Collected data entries
Lemma both_diets_only_for_some_meats_witness :
  Unlimited.extractDietaryInfo vegetarian_prawns
  = ["vegetarian"; "non-vegetarian"]%string
  /\ existsb (fun k => includes k (toLowerCase vegetarian_prawns))
             (map utf16 ["seafood"; "prawn"; "crab"; "lobster"]%string) = true
  /\ CompleteMenu.dietary (toLowerCase veg_lamb_combo)
     = ["vegetarian"; "non-vegetarian"]%string
  /\ existsb (fun k => includes k (toLowerCase veg_lamb_combo))
             (map utf16 ["beef"; "lamb"; "pork"]%string) = true.
Proof.
  split; [vm_compute; reflexivity|].
  split.
  { apply (proj1 (both_diets_only_for_some_meats vegetarian_prawns));
      vm_compute; auto. }
  split; [vm_compute; reflexivity|].
  apply (proj2 (both_diets_only_for_some_meats veg_lamb_combo));
    vm_compute; auto.
Defined.

(** *** Labels *)

(** The category of a text is one of the eleven labels of the chain and
    its spice level, when there is one, one of the four; the complete-menu
    callback never gives "extra-spicy". *)
Theorem labels_are_from_the_chains text :
  In (Unlimited.extractCategory text) (canonical_order ++ ["main"%string])
  /\ In (CompleteMenu.extractCategory text) (canonical_order ++ ["main"%string])
  /\ In (Unlimited.extractSpiceLevel text)
        [None; Some "mild"; Some "medium"; Some "spicy"; Some "extra-spicy"]%string
  /\ In (CompleteMenu.extractSpiceLevel text)
        [None; Some "mild"; Some "medium"; Some "spicy"]%string.
Proof.
  unfold Unlimited.extractCategory, Unlimited.classify,
    CompleteMenu.extractCategory, CompleteMenu.classify,
    Unlimited.extractSpiceLevel, Unlimited.spice,
    CompleteMenu.extractSpiceLevel, CompleteMenu.spice.
  repeat split;
    repeat match goal with
           | |- context [if test ?re ?s then _ else _] => destruct (test re s)
           end; simpl; tauto.
Qed.

(** *** Restaurant names *)

Lemma test_has_alternative ic r a s :
  In a (alternatives r) -> test_rx ic a s = true -> test_rx ic r s = true.
Proof.
  intros Hin Ha. rewrite test_rx_alternatives.
  apply existsb_exists. exists a. split; assumption.
Qed.

Lemma test_has_keyword re k s :
  existsb (fun a => match word_of a with
                    | Some w => word_eqb (plain k) w
                    | None => false
                    end) (alternatives (pattern re)) = true ->
  includes_ci (ignoreCase re) k s = true ->
  test re s = true.
Proof.
  intros Hex Hk. apply existsb_exists in Hex as [a [Hin Ha]].
  destruct (word_of a) as [w|] eqn:Ew; [|discriminate].
  unfold word_eqb in Ha. apply andb_true_iff in Ha as [Hle _].
  change (test re s) with (test_rx (ignoreCase re) (pattern re) s).
  apply (test_has_alternative _ _ a _ Hin).
  unfold test_rx. rewrite (exec_from_word _ a w Ew).
  apply (includes_word_le _ (plain k) w Hle).
  rewrite includes_word_plain. exact Hk.
Qed.

Lemma restaurant_clean_chars name0 :
  Forall (fun c => restaurant_name_char c = true)
    (trim (replace_all Unlimited.restaurantCleanSpaces (utf16 " ")
             (replace_all Unlimited.restaurantCleanChars (utf16 " ") name0))).
Proof.
  apply trim_Forall. unfold replace_all. apply replace_go_Forall.
  - change (utf16 " ") with [32]. repeat constructor.
  - change (pattern Unlimited.restaurantCleanChars)
      with (Class true [(97, 122); (65, 90); (48, 57); (92, 92); (115, 115);
                        (39, 39); (38, 38); (46, 46); (45, 45)]).
    change (ignoreCase Unlimited.restaurantCleanChars) with false.
    rewrite replace_class_chars.
    apply Forall_flat_map. intros x.
    destruct (in_ranges _ x) eqn:E.
    + constructor; [|constructor]. unfold restaurant_name_char.
      rewrite E. reflexivity.
    + change (utf16 " ") with [32]. repeat constructor.
Qed.

(** The name of a restaurant of [extractAllRestaurantsFromArea] has 4 to
    199 characters, all of them letters, digits, backslash, apostrophe,
    ampersand, full stop, hyphen or space, no white space at either end,
    and holds none of the words order, delivery, menu, restaurant, food,
    dining, cuisine, in any case. *)
Theorem restaurant_name_is_clean innerText name :
  Unlimited.restaurantNameOf innerText = Some name ->
  (4 <= length name <= 199)%nat
  /\ Forall (fun c => restaurant_name_char c = true) name
  /\ trim name = name
  /\ (forall w, In w refusedNameWords -> includes_ci true w name = false).
Proof.
  unfold Unlimited.restaurantNameOf. cbv zeta.
  destruct (_ || _)%nat; [discriminate|].
  destruct (_ && _); [|discriminate].
  set (name0 := match filter Unlimited.longLine _ with
                | [] => _ | first :: _ => _ end).
  set (name1 := trim (replace_all Unlimited.restaurantCleanSpaces (utf16 " ")
                        (replace_all Unlimited.restaurantCleanChars (utf16 " ")
                           name0))).
  destruct (((3 <? length name1)%nat && (length name1 <? 200)%nat)
            && negb (test Unlimited.notARestaurantName name1)) eqn:E;
    [|discriminate].
  intros H. inversion H; subst; clear H.
  apply andb_true_iff in E as [Elen Etest].
  apply andb_true_iff in Elen as [E1 E2].
  apply Nat.ltb_lt in E1, E2. apply negb_true_iff in Etest.
  split; [lia|].
  split; [apply restaurant_clean_chars|].
  split; [apply trim_idempotent|].
  intros w Hw.
  destruct (includes_ci true w name1) eqn:Ew; [|reflexivity].
  rewrite (test_has_keyword Unlimited.notARestaurantName w name1) in Etest;
    [discriminate | | exact Ew].
  simpl in Hw.
  repeat (destruct Hw as [<- | Hw]; [vm_compute; reflexivity|]).
  destruct Hw.
Qed.

Lemma restaurant_name_is_clean_witness :
  Unlimited.restaurantNameOf spice_garden_text = None
  /\ exists name,
       Unlimited.restaurantNameOf taj_mahal_hotel = Some name
       /\ (4 <= length name <= 199)%nat
       /\ Forall (fun c => restaurant_name_char c = true) name
       /\ trim name = name
       /\ (forall w, In w refusedNameWords -> includes_ci true w name = false).
Proof.
  split; [vm_compute; reflexivity|].
  destruct (Unlimited.restaurantNameOf taj_mahal_hotel) as [name|] eqn:E.
  - exists name. split; [reflexivity|].
    apply (restaurant_name_is_clean taj_mahal_hotel name E).
  - vm_compute in E. discriminate.
Defined.
Lemma step_nonzero s : u32 s -> s <> 0 -> RNG.step s <> 0.
Proof.
  intros Hs Hnz E. rewrite step_spec in E. unfold xorshift_spec in E.
  apply xor_shl_zero in E; [|lia|reflexivity|].
  - apply xor_shr_zero in E; [|lia|].
    + apply xor_shl_zero in E; [congruence|lia|reflexivity|exact Hs].
    + apply xor_shl_u32, Hs.
  - apply xor_shr_u32; [lia|]. apply xor_shl_u32, Hs.
Qed.

Lemma init_u32 v : u32 v -> u32 (RNG.init v).
Proof.
  intros H. unfold RNG.init. destruct (v =? 0); [|exact H].
  unfold u32, RNG.fallback. lia.
Qed.

Lemma init_nonzero v : RNG.init v <> 0.
Proof.
  unfold RNG.init. destruct (Z.eqb_spec v 0) as [E|E]; [|exact E].
  unfold RNG.fallback. lia.
Qed.

Lemma after_nonzero n s : u32 s -> s <> 0 -> RNG.after n s <> 0.
Proof.
  intros Hs Hnz. induction n as [|n IH]; [exact Hnz|].
  unfold RNG.after in *. simpl. apply step_nonzero; [|exact IH].
  apply (after_u32 n s Hs).
Qed.

(** C2: for every state [s] (a 32-bit word), [next_u32] computes the
    three-step xorshift transform of [s] (xor with the wrapping left shift by
    13, then with the right shift by 17, then with the wrapping left shift by
    5), a 32-bit word again, stores it as the new state and returns it. *)
Theorem next_u32_xorshift s :
  u32 s ->
  let r := xor_shl 5 (xor_shr 17 (xor_shl 13 s)) in
  RNG.next_u32 s = (r, r) /\ u32 r.
Proof.
  intros Hs r. split.
  - apply next_u32_spec.
  - apply (xorshift_spec_u32 s Hs).
Qed.

Lemma next_u32_xorshift_witness :
  RNG.next_u32 123456789 = (2714967881, 2714967881) /\ u32 2714967881.
Proof.
  apply (next_u32_xorshift 123456789). unfold u32. lia.
Defined.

§ **What you are asked to do**:
For this exercise, output exactly the lines above from the line with "intros Hs Hnz." to the line with "(** C2: for", counting both, and leave out the rest.

§ **Task answer**:
  intros Hs Hnz. induction n as [|n IH]; [exact Hnz|].
  unfold RNG.after in *. simpl. apply step_nonzero; [|exact IH].
  apply (after_u32 n s Hs).
Qed.

(** C2: for every state [s] (a 32-bit word), [next_u32] computes the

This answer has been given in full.